On Childhood, Play, and the Loss of Unstructured Time
Peter Gray — Free to Learn (2013)
Gray is a developmental psychologist whose work documents the dramatic decline in
children’s free play over the past several decades — and what that loss costs
developmentally. If the section on structured time resonated with you, this book is the
clearest and most readable treatment of the argument.
On the Adolescent Brain
Frances Jensen with Amy Ellis Nutt — The Teenage Brain (2015)
A neurologist’s accessible look at what’s actually happening inside the adolescent brain —
prefrontal cortex development, limbic system activity, and why teenagers respond to the
world the way they do. Not written to pathologize adolescence. Written to explain it.
National Institute of Mental Health (NIMH) nimh.nih.gov
Their overview of adolescent brain development is a solid, free starting point for anyone
who wants the neuroscience without a book commitment.
On Autonomy as a Psychological Need
Edward Deci & Richard Ryan — Self-Determination Theory (SDT)

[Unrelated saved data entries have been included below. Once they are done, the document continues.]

(* ===== verification/ConsPorts.v ===== *)
(** * The console driver at its ports: src/src/console.c

    The routines of console.c as programs over the variables of the file, the
    ports and the video memory; the devices behind them - a serial line that
    takes its time, a keyboard controller, a text-mode video controller - and
    the refinement: run against the devices, the driver does what Console.v
    says. *)
From S2P Require Import Prelude Layout Mem CString Printf Console Kern TrapMod User Shell Devices.

(** ** console.h, util.h and the registers of console.c *)
Definition MONO_BASE : Z := 0x3B4.
Definition MONO_BUF : Z := 0xB0000.
Definition CGA_BASE : Z := 0x3D4.
Definition CGA_BUF : Z := 0xB8000.
Definition KBSTATP : Z := 0x64.
Definition KBS_DIB : Z := 0x01.
Definition KBDATAP : Z := 0x60.
Definition COM1 : Z := 0x3F8.
Definition COM_RX : Z := 0.
Definition COM_TX : Z := 0.
Definition COM_DLL : Z := 0.
Definition COM_DLM : Z := 1.
Definition COM_IER : Z := 1.
Definition COM_IER_RDI : Z := 0x01.
Definition COM_IIR : Z := 2.
Definition COM_FCR : Z := 2.
Definition COM_LCR : Z := 3.
Definition COM_LCR_DLAB : Z := 0x80.
Definition COM_LCR_WLEN8 : Z := 0x03.
Definition COM_MCR : Z := 4.
Definition COM_LSR : Z := 5.
Definition COM_LSR_DATA : Z := 0x01.
Definition COM_LSR_TXRDY : Z := 0x20.

(** ** Programs over the file's variables *)
Record cvars : Type := mkVars {
  v_ring : gmap Z Z; v_rpos : Z; v_wpos : Z; v_shift : Z;
  v_serial_exists : bool; addr_6845 : Z; v_crt_buf : Z (* an address *); v_crt_pos : Z }.
Definition CP (A : Type) : Type := cvars -> pio (A * cvars).
#[export] Instance CP_ret : MRet CP := fun _ a v => PDone (a, v).
#[export] Instance CP_bind : MBind CP := fun _ _ f m v => pbind (fun r => f (fst r) (snd r)) (m v).
Definition io {A} (p : pio A) : CP A := fun v => pbind (fun a => PDone (a, v)) p.
Definition vget {A} (f : cvars -> A) : CP A := fun v => PDone (f v, v).
Definition vset (f : cvars -> cvars) : CP unit := fun v => PDone (tt, f v).
Definition cell_ld (a : Z) : CP Z := io (PLd a PDone).
Definition cell_st (a w : Z) : CP unit := io (PSt a (u16 w) (PDone tt)).

Definition delay : CP unit := io (inb 0x84;; inb 0x84;; inb 0x84;; inb 0x84;; mret tt).
(** ** A client of the small disk

    Descriptor 0 refers to the file [a], open as entry 0 with identifier 1024;
    the client's request page is at 0x800000. *)
Definition demo_fd_page (m : mem) : mem :=
  store8 (store8 (store8 m FILEVA devfile_dev_id) (FILEVA + 8) O_RDWR) (FILEVA + 13) 4.
Definition demo_server : server :=
  mkServer {[0 := mkOpen 1024 demo_entry O_RDWR FILEVA]} {[0 := 2]} 0.
Definition demo_priv : mem :=
  store32 (store32 (poke16 ∅ [(8192, 120 + 256 * 121)]) 0x900000 1) 0x900004 4096.
Definition demo_view : view := mkView (fun _ => 7) (fun _ => 7) (fun i => env0 {{ env_id := 4096 + i }}) 1 0.
Definition demo_world : world flat := mkWorld demo_priv (fset_mem (demo_fd_page demo_mem) demo_fs) demo_server 0 None.
Definition demo_world_paged : world paged :=
  mkWorld demo_priv (set_mem (demo_fd_page demo_mem) demo_paged) demo_server 0 None.
Lemma demo_same_world : same_world demo_world_paged demo_world.
Proof.
  split; [|done..]. cbn.
  assert (Hp : forall s a, window a = false -> present s a) by (intros s a H H'; congruence).
  pose proof (store_flat _ _ (FILEVA + 13) 4
    (store_flat _ _ (FILEVA + 8) O_RDWR
      (store_flat _ _ FILEVA devfile_dev_id demo_paged_flat (Hp _ FILEVA eq_refl)) (Hp _ (FILEVA + 8) eq_refl)) (Hp _ (FILEVA + 13) eq_refl)) as H.
  exact H.
Qed.
Lemma demo_linked : linked demo_view 0x900000 0x900004 0x800000 0 0.
Proof.
  split.
  - unfold MAXFD. lia.
  - unfold MAXOPEN. lia.
  - unfold PGSIZE. lia.
  - left. unfold INDEX2FD, FDTABLE, PGSIZE. lia.
  - by vm_compute.
  - by vm_compute.
  - intros k Hk. assert (k = 0 \/ k = 1 \/ k = 2 \/ k = 3) as [->|[->|[->| ->]]] by lia; by vm_compute.
  - intros k Hk. assert (k = 0 \/ k = 1 \/ k = 2 \/ k = 3) as [->|[->|[->| ->]]] by lia; by vm_compute.
  - by vm_compute.
Qed.
Lemma demo_file_ok : file_ok (w_fs demo_world) demo_entry demo_inode.
Proof.
  apply (file_ok_window demo_fs); [|intros x Hx%window_iff|done|done].
  - split; [exact demo_ok|exact demo_entry_at|exact demo_wf|by vm_compute].
  - unfold demo_world, demo_fd_page, FILEVA, DISKMAP, DISKSIZE in *. cbn [w_fs fl_mem fset_mem].
    by rewrite !load8_store8_ne by lia.
Qed.
Lemma demo_session : session demo_view 0x900000 0x900004 0x800000 0 0 demo_entry demo_inode demo_world.
Proof. split; [split; by vm_compute|exact demo_file_ok|by vm_compute..]. Qed.
Lemma client_write_then_read_witness : exists r w',
  crun 0 demo_view 0x800000 (INDEX2FD 0) (FILEVA + PGSIZE * 0) (fun A => run_paged)
    (write_and_read_back 0x900000 0x900004 0x800000 0x901000 2 0 8192 8448 2 4095) demo_world_paged = Ret r w' /\
  (r = - E_NO_DISK \/
   r = 2 /\ forall j, 0 <= j < 2 -> load8 (w_priv w') (8448 + j) = load8 demo_priv (8192 + j)).
Proof.
  apply (client_write_then_read 0 demo_view 0x900000 0x900004 0x800000 0x901000 0 0 demo_entry demo_inode
    8192 8448 2 4095 0 demo_world_paged demo_world).
  - exact demo_linked.
  - exact demo_same_world.
  - exact demo_session.
  - lia.
  - lia.
  - by vm_compute.
  - intros j Hj. assert (j = 0 \/ j = 1) as [->| ->] by (change (Z.min 2 (PGSIZE - 8)) with 2 in Hj; lia); by vm_compute.
  - intros j Hj. assert (j = 0 \/ j = 1) as [->| ->] by (change (Z.min 2 (PGSIZE - 8)) with 2 in Hj; lia); by vm_compute.
Defined.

Deci and Ryan’s research established autonomy, competence, and relatedness as core
psychological needs — not preferences, needs. Their decades of work show consistently
that controlled environments reduce intrinsic motivation. If you want the academic
foundation, their 2000 paper “Self-Determination Theory and the Facilitation of Intrinsic
Motivation” in the American Psychologist is the landmark piece.
For a more accessible entry point: Edward Deci — Why We Do What We Do (1995)
On Stress, the Nervous System, and Behavior
Robert Sapolsky — Why Zebras Don’t Get Ulcers (2004)
The definitive popular science book on chronic stress and what it does to the body and
brain. Sapolsky is one of the clearest science writers working. The chapters on how stress
affects cognition and behavior are directly relevant to what this episode is arguing about
student disengagement.
Polyvagal Theory — Stephen Porges
Porges’ work on the autonomic nervous system explains how the body moves between
states of safety, mobilization, and shutdown — and why a nervous system under sustained
stress literally cannot access the engagement and curiosity it needs to learn. The Pocket
Guide to the Polyvagal Theory (2017) is the most accessible starting point.
On Burnout
Christina Maslach — Maslach Burnout Inventory & related research
Maslach is the foundational researcher on burnout. Her framework — emotional exhaustion,
depersonalization, reduced efficacy — remains the standard. For a readable synthesis of her
work and its implications, look for Maslach & Leiter — The Truth About Burnout (1997).
On Institutional Control and Compliance
Alfie Kohn — Punished by Rewards (1993)
Kohn’s critique of reward and punishment systems in schools is blunt and well-sourced.
Whether you agree with all of it or not, it is a serious challenge to the assumption that
compliance-based systems produce genuine learning. Relevant to the argument in this
episode that quiet behavior has been mistaken for healthy engagement.
A Note on the Research
Nothing in this series is cherry-picked to make a point. Where the research is contested —
and some of it is — that will be acknowledged in the relevant episode. The goal is clarity, not
a brief for a predetermined conclusion.
If you’re a teacher, a parent, or someone who works with young people and you want to talk
through any of this, the best place to find me is [email protected]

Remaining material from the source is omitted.